# Irc 502.2.2.1



## steveray (Dec 9, 2014)

(What) Are you guys getting for "engineering" on deck ledger attachment for houses with EWP rimboard? Is there any real guidance out there? We just went to 2009 this year and I have my first EWP house with deck. Don't want to make them pay for a rubber stamp, but are there any other options? Do the EWP folks put anything out?

   Did some googling and found stuff from EWP and the engineered screw people...Does that work for you guys or do you look for something more? Also saw the stuff on DCA-6. but that also has the reiterated note on "accepted engineering practice"....

Thanks!


----------



## mjesse (Dec 9, 2014)

Assuming EWP=Engineered Wood Product...

I'm okay with accepting manufacturers design recommendation, and ICC ES reports.

For example: TJI by Weyerhauser has bolting pattern details and references their ES report stating suitability as an attachment point for deck ledger.

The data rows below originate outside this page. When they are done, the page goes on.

Lemma attachment_bytes_reset st : bytes_held st -> bytes_held (queue_reset st.1 st.2).
Proof. intros Hb. apply attachment_bytes_clear in Hb. destruct st as [s q]. exact Hb. Qed.

Lemma attachment_bytes_run ops st log st' log' :
  bytes_held st -> send_run st log ops = Some (st', log') -> bytes_held st'.
Proof.
  apply send_run_keeps; [apply attachment_bytes_offer|apply attachment_bytes_next|apply attachment_bytes_commit|apply attachment_bytes_clear|apply attachment_bytes_reset].
Qed.
End QueueBytes.

(** ** Only through its handle

    What the reserves and releases of its own handle keep, every operation of an
    assembler and of a queue keeps. *)
Section Through.
Context {Q S : Type} `{!AttachmentTransferPacketQuota Q S}.
Context (P : S -> Prop) (quota : Q) (direction : AttachmentTransferPacketDirection).
Hypothesis reserve_keeps : forall n s, P s -> P (quota_reserve quota direction n s).1.
Hypothesis release_keeps : forall n s, P s -> P (quota_release quota direction n s).
Implicit Types (s : S) (a : AttachmentTransferPacketAssembler Q) (q : AttachmentTransferPacketQueue Q).

Definition its_assembler a : Prop := as_quota a = quota /\ as_direction a = direction.
Definition its_queue q : Prop := q_quota q = quota /\ q_direction q = direction.

Lemma release_partial_through s a :
  its_assembler a -> P s -> P (release_partial s a).1 /\ its_assembler (release_partial s a).2.
Proof.
  intros [Hq Hd] HP. unfold release_partial. destruct (as_partial a); cbn; [|done].
  rewrite Hq, Hd. split; [by apply release_keeps|done].
Qed.

Lemma reset_through s a :
  its_assembler a -> P s -> P (reset s a).1 /\ its_assembler (reset s a).2.
Proof.
  intros Ha HP. destruct (release_partial_through s a Ha HP) as [HP' Ha']. unfold reset.
  by destruct (release_partial s a).
Qed.

Lemma close_internal_through s a :
  its_assembler a -> P s -> P (close_internal s a).1 /\ its_assembler (close_internal s a).2.
Proof. intros Ha. by apply release_partial_through. Qed.

Lemma expire_through s a now_ms :
  its_assembler a -> P s -> P (expire s a now_ms).1.1 /\ its_assembler (expire s a now_ms).1.2.
Proof.
  intros Ha HP. unfold expire. destruct (as_partial a); [|done]. case_if; [done|].
  by apply close_internal_through.
Qed.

http://www.woodbywy.com/document/tb-304/

http://www.icc-es.org/Reports/pdf_files/ESR-1040.pdf


----------



## skipharper (Dec 9, 2014)

Agree with mjesse


----------



## fatboy (Dec 9, 2014)

Ditto.............


----------



## steveray (Dec 9, 2014)

Thanks Guys!...I did find the Weyerhauser stuff in a quick search, just sucks to have to find what rim and what screw and then how do you get 2-1/8" embeddment into a 1-1/4" rim for a ledgerlock and I need a vacation....Maybe we can zone out attached decks?  

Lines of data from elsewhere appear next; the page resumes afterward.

Lemma fit_took s quota disposed l :
  lane_fit s quota disposed l ->
  (exists id part total, attachment_took Incoming quota 0 (s, ln_assembler l) id part total) \/
  attachment_spent Incoming quota 0 (s, ln_assembler l).
Proof.
  intros H. destruct (fit_held s quota disposed l H) as [Hheld _].
  destruct H as [Hca _ _ [[Hq Hd] [(Hc & part & total & Hid & Hp)|(Hc & Hp)]]].
  - left. exists (last_completed_message_id (ln_assembler l)), part, total. unfold attachment_took.
    split_and!; done || lia.
  - right. rewrite Hp in Hheld. unfold attachment_spent. by split_and!.
Qed.

Lemma took_sound s a id part total :
  attachment_took Incoming (as_quota a) 0 (s, a) id part total -> assembler_sound a.
Proof. intros (_ & _ & Hc & <- & Hid & _ & _ & Hp). left. split; [done|]. by exists part, total. Qed.

Lemma push_fits s quota disposed l packet now_ms alloc :
  lane_fit s quota disposed l ->
  exists s' a r, push s (ln_assembler l) packet now_ms alloc = Some (s', a, r) /\
    lane_fit s' quota disposed (with_assembler a l) /\ touches quota Incoming s s'.
Proof.
  intros H. pose proof (lf_assembler _ _ _ _ H) as [Hits _].
  assert (Hpush : exists s' a r, push s (ln_assembler l) packet now_ms alloc = Some (s', a, r) /\
    ((exists id part total, attachment_took Incoming quota 0 (s', a) id part total) \/
     attachment_spent Incoming quota 0 (s', a))).
  { destruct (fit_took s quota disposed l H) as [(id & part & total & Ht)|Hsp].
    - destruct (attachment_any_push Incoming quota 0 (s, ln_assembler l) id part total packet now_ms alloc
                  ltac:(lia) Ht) as ([s' a] & r & Hp & Hcase). exists s', a, r. split; [done|].
      destruct Hcase as [[_ ?]|(total' & body & _ & _ & _ & _ & [(_ & _ & ?)|(_ & _ & ?)])];
        [by right|left; by do 3 eexists..].
    - exists s, (ln_assembler l), (Err Closed). split; [|by right].
      unfold push. destruct Hsp as (Hc & _). by rewrite Hc. }
  destruct Hpush as (s' & a & r & Hp & Hcase). exists s', a, r. split; [done|].
  destruct (push_through (touches quota Incoming s) quota Incoming
              (fun n s1 => reserve_touches quota Incoming s n s1)
              (fun n s1 => release_touches quota Incoming s n s1)
              s (ln_assembler l) packet now_ms alloc s' a r Hp Hits (touches_refl _ _ _)) as [Ht Hits'].
  split; [|done]. destruct Hcase as [(id & part & total & Hcase)|(Hc & Hpart & Hok & Hheld)].
  - pose proof Hcase as (_ & Hq & _ & _ & _ & Hok & Hheld & _).
    eapply assembler_fit; [done|done|done| |done|done]. rewrite <- Hq in Hcase. by eapply took_sound.
  - eapply assembler_fit; [done|done|done| |done|by rewrite Hheld, Hpart]. by right.
Qed.

Lemma release_partial_fits s quota disposed l s' a :
  lane_fit s quota disposed l -> release_partial s (ln_assembler l) = (s', a) ->
  counters_agree 0 s' /\ held_in Incoming quota s' = 0 /\ as_partial a = None /\
  its_assembler quota Incoming a /\ touches quota Incoming s s'.
Proof.
  intros H Hr. pose proof (lf_assembler _ _ _ _ H) as [Hits Hs]. destruct (fit_held _ _ _ _ H) as [Hheld _].
  destruct (release_partial_through (touches quota Incoming s) quota Incoming
              (fun n s1 => release_touches quota Incoming s n s1) s (ln_assembler l) Hits
              (touches_refl _ _ _)) as [Ht Hits']. rewrite Hr in Ht, Hits'.
  unfold release_partial in Hr. unfold assembler_sound in Hs. destruct Hits as [Hq Hd].
  destruct (as_partial (ln_assembler l)) as [p|] eqn:Hp.
  - destruct Hs as [(_ & part & total & _ & Hpart)|[_ ?]]; [|done]. destruct Hpart as (since & -> & Hpos & _).
    injection Hr as <- <-. cbn [charged pm_total_bytes] in Hheld. rewrite Hq, Hd in *.
    destruct (release_in (PL := lane_quota_laws) Incoming quota total s (lf_agree _ _ _ _ H) ltac:(lia)) as [Hok Hzero].
    split_and!; [exact Hok|rewrite Hheld, Z.sub_diag in Hzero; exact Hzero|done|exact Hits'|exact Ht].
  - injection Hr as <- <-. split_and!; [apply (lf_agree _ _ _ _ H)|by rewrite Hheld|done|exact Hits'|exact Ht].
Qed.

Lemma reset_fits s quota disposed l s' a :
  lane_fit s quota disposed l -> reset s (ln_assembler l) = (s', a) ->
  lane_fit s' quota disposed (with_assembler a l) /\ touches quota Incoming s s' /\ as_partial a = None.
Proof.
  intros H. unfold reset. destruct (release_partial s (ln_assembler l)) as [s1 a1] eqn:Hr.
  destruct (release_partial_fits _ _ _ _ _ _ H Hr) as (Hok & Hheld & Hp & [Hq Hd] & Ht).
  intros Heq. injection Heq as <- <-. split; [|by split]. cbn.
  eapply assembler_fit; [done|done|by split| |done|cbn; by rewrite Hp].
  left. split; [done|]. exists [], 0. cbn. rewrite Hp. split; [lia|done].
Qed.

Lemma expire_fits s quota disposed l now_ms s' a expired :
  lane_fit s quota disposed l -> expire s (ln_assembler l) now_ms = (s', a, expired) ->
  lane_fit s' quota disposed (with_assembler a l) /\ touches quota Incoming s s'.
Proof.
  intros H. pose proof (lf_assembler _ _ _ _ H) as [Hits Hs].
  assert (Hsame : lane_fit s quota disposed (with_assembler (ln_assembler l) l)) by (by destruct H).
  unfold expire. destruct (as_partial (ln_assembler l)) as [p|] eqn:Hpart.
  2: { intros; simplify_eq. split; [done|apply touches_refl]. }
  case_if; [intros; simplify_eq; split; [done|apply touches_refl]|].
  destruct (release_partial s (ln_assembler l)) as [s1 a1] eqn:Hr.
  destruct (release_partial_fits _ _ _ _ _ _ H Hr) as (Hok & Hheld & Hp & Hits' & Ht).
  assert (close_internal s (ln_assembler l) = (s1, with_closed true a1)) as ->.
  { unfold close_internal, release_partial in *. cbn. rewrite Hpart in *. by injection Hr as <- <-. }
  intros; simplify_eq. split; [|done].
  eapply assembler_fit; [done|done|done| |done|cbn; by rewrite Hp]. by right.
Qed.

Newer town for me too and no one has sufficiently taught the contractors into submission yet....I guess I will get there...."One deck at a time, and it won't cost me a dime...."


----------



## skipharper (Dec 9, 2014)

Freestanding!!


----------



## Francis Vineyard (Dec 9, 2014)

Concur have the installer provide the approval and calculations from the manufacturer's technical assistance. Example;

Your  deck:

-10’ span

-SYP PT ledger attached to SYP Floor truss verticals spaced 19.2” oc (1.6 feet)

-Ledger board attached to truss verticals with (2) 3-5/8” ledgerLOK’s, so (2) LedgerLOK’s at 19.2” oc along the length of the ledger.

-Loading on Deck = 40 PSF Live load + 10 PSF Dead load

Reaction Calculation:

10’span x 50 PSF (live+dead load)/2 = 250 PLF

Connections are at 19.2” (1.6’) so 250 PLF x 1.6ft = *400 lbs of reaction at each truss*

Connection Details:

3-5/8”LedgerLOK connecting 1.5” thick SYP PT  Ledger + wall sheathing + 1.5” SYP truss end vertical

Refer to table 4 on page 7 of attached ESR 1078 report – a LedgerLOK in this situation has a capacity of 310 lbs/fastener

310lbs/fastener x 2 fasteners = 620 lbs/connection

620lbs x 0.7 (wet service factor) =* 434 lbs per connection*

The actual load at each connection is 400 lbs and with the connection you currently have you have an allowable of 434 lbs

*So 434 lbs > 400 lbs therefore the connection is good*

MarkDicaire, P.Eng.

FMTechnical Service Manager


----------



## steveray (Dec 9, 2014)

FV....I would be a little more concerned by what looks like the connection to the end of a truss.....I don't know how it was designed and if 2 lags in to the vertical end member might split it? Compression parallel to the grain? I am relatively sure the lag would not fail, but when the wood does.....


----------



## Francis Vineyard (Dec 9, 2014)

steveray, the wood screws are less than 1/4-inch dia.; MPCWP allows ½-inch dia. lag screws (pre-drilled) in the vertical end member.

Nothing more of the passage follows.